Even worse, they might be abused physically or even murdered to keep them

from claiming any inheritance and land rights.

The plight of widows has gone unnoticed through several centuries.

However, with increasing awareness of human rights, people have drawn their

attention to the bereaved life of widows. Programs are now held to provide

support to widow women and make their life more secure, both socially and

financially. An international law for widows has been implemented to put an

end to their suffering and help them acquire the rights which they truly

deserve.

On an interview by Francesco Mannomi, Bapsi Sidhwa discussed the

significance of Gandhi movement for freedom and independence. One the

question she answered:

The ‘Untouchables’ are the pariahs of the Hindu caste system and

Gandhi fought against their inhuman treatment. He renamed

them ‘Harijans’ (Children-of-God); they now have a chance for


Akhtar 8

education and some political power. This was Gandhi’s most

significant contribution in the social sphere. He also tried to

dispel the prejudice against Hindu widows, and other social

injustices. The prejudices remain, but there is improvement.

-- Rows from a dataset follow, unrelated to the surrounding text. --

Lemma taper_decides c p cs a vbatt ibatt temp vt cc :
  cs_chg_type cs = POWER_SUPPLY_CHARGE_TYPE_TAPER_EXT ->
  a_fv_uv a <> -1 -> 0 <= a_vbatt_idx a < 2 ^ 31 - 1 -> a_msc_state a <> MSC_DONE ->
  taper_tier p (a_temp_idx a) (a_vbatt_idx a) vt cc -> at_tier p vt cc vbatt ibatt ->
  0 <= a_checked_cv_cnt a < 2 ^ 31 -> 0 <= a_checked_tier_switch_cnt a ->
  if polls_left p a =? 0 then
    forall i v, gbms_msc_voltage_idx_merge_tiers (Some p) vbatt (a_temp_idx a) = Ret i ->
      at_ (volt_limits (limits p)) i = Ret v ->
      exists t a' b, msc_decide c p cs a vbatt ibatt temp (a_temp_idx a) = Ret (MSC_NEXT, t, a', b) /\
        m_vbatt_idx t = i /\ m_fv_uv t = v
  else
    exists s t a' b, msc_decide c p cs a vbatt ibatt temp (a_temp_idx a) = Ret (s, t, a', b) /\
      s <> MSC_DONE /\ m_vbatt_idx t = a_vbatt_idx a /\ m_fv_uv t = a_fv_uv a /\
      0 <= a_checked_cv_cnt a' < 2 ^ 31 /\ 0 <= a_checked_tier_switch_cnt a' /\
      polls_left p a' = polls_left p a - 1.
Proof.
  intros Hty Hfv Hvi Hst [(last & Hlast & Hnl) Hvt Hnext Hcc _] Hat Hcv Hts.
  assert (Hsw : switch_cnt p < 2 ^ 31) by (apply (swrap_range 32); lia).
  unfold msc_decide, msc_branch.
  rewrite Z.eqb_refl, (proj2 (Z.eqb_neq _ _) Hfv), (proj2 (Z.eqb_neq (a_vbatt_idx a) _)),
    (proj2 (Z.eqb_neq _ _) Hst) by lia. cbn [negb orb].
  rewrite (proj2 (Z.ltb_ge ibatt 0)) by apply Hat. rewrite Hlast, Hvt. run.
  rewrite (proj2 (Z.eqb_neq _ _) Hnl), Hnext. run.
  destruct (irdrop_tapers c p cs a vbatt ibatt (a_temp_idx a)
    (mk_msc_tier (a_vbatt_idx a) (a_fv_uv a) MSC_DEFAULT_UPDATE_INTERVAL) vt cc Hty Hvt Hat)
    as (s & iv & ov & ->). run. unfold msc_next_tier. cbn [a_checked_cv_cnt a_checked_tier_switch_cnt
    set_states set_ov_cnt set_counts set_cv_cnt set_switch_cnt m_vbatt_idx a_vbatt_idx].
  fold (switch_cnt p). destruct Hat as (Hib & _). rewrite (proj2 (Z.ltb_ge cc ibatt)) by lia.
  rewrite (proj2 (Z.eqb_neq cc 0)) by done. cbn [negb andb]. unfold polls_left.
  destruct (Z.ltb_spec 0 (a_checked_cv_cnt a)) as [Hpos|Hz].
  { rewrite (proj2 (Z.eqb_neq _ 0)) by lia. cbn. rewrite swrap_id by lia. stays. }
  destruct (Z.leb_spec (switch_cnt p) (a_checked_tier_switch_cnt a)) as [Hle|Hlt].
  - rewrite (proj2 (Z.eqb_eq _ 0)) by lia. intros i v Hi Hv.
    rewrite (swrap_id 32 (a_vbatt_idx a + 1)) by lia.
    destruct (if msc_pm_hold s =? 1 then true else _);
      cbn -[gbms_msc_voltage_idx_merge_tiers]; rewrite (proj2 (Z.eqb_neq (_ + 1) _)) by lia;
      cbn [negb orb]; rewrite Hi; run; rewrite Hv; run; by eexists _, _, _.
  - rewrite (proj2 (Z.eqb_neq _ 0)) by lia. cbn. rewrite swrap_id by lia. stays.
Qed.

Gandhi’s doctrines are respected by people of all faiths; even if

they are not followed.

Kate Young in an article published in Gender and Development

journal as “Widows without rights: challenging marginalisation and

dispossession” states:

The ill-treatment of widows is thus an acute expression of gender

inequality. It stems from a denial of the possibility of women

being and behaving autonomously from men, and the creation of

women as highly dependent social beings. A widow no longer has

a male ‘protector’ and despite a proper and recognised marriage,

her rights in her husband’s kin group are weak, while she retains

few rights in her natal kin group. As the widow is socially weak,

she therefore can be thought to be an easy prey for the ruthless.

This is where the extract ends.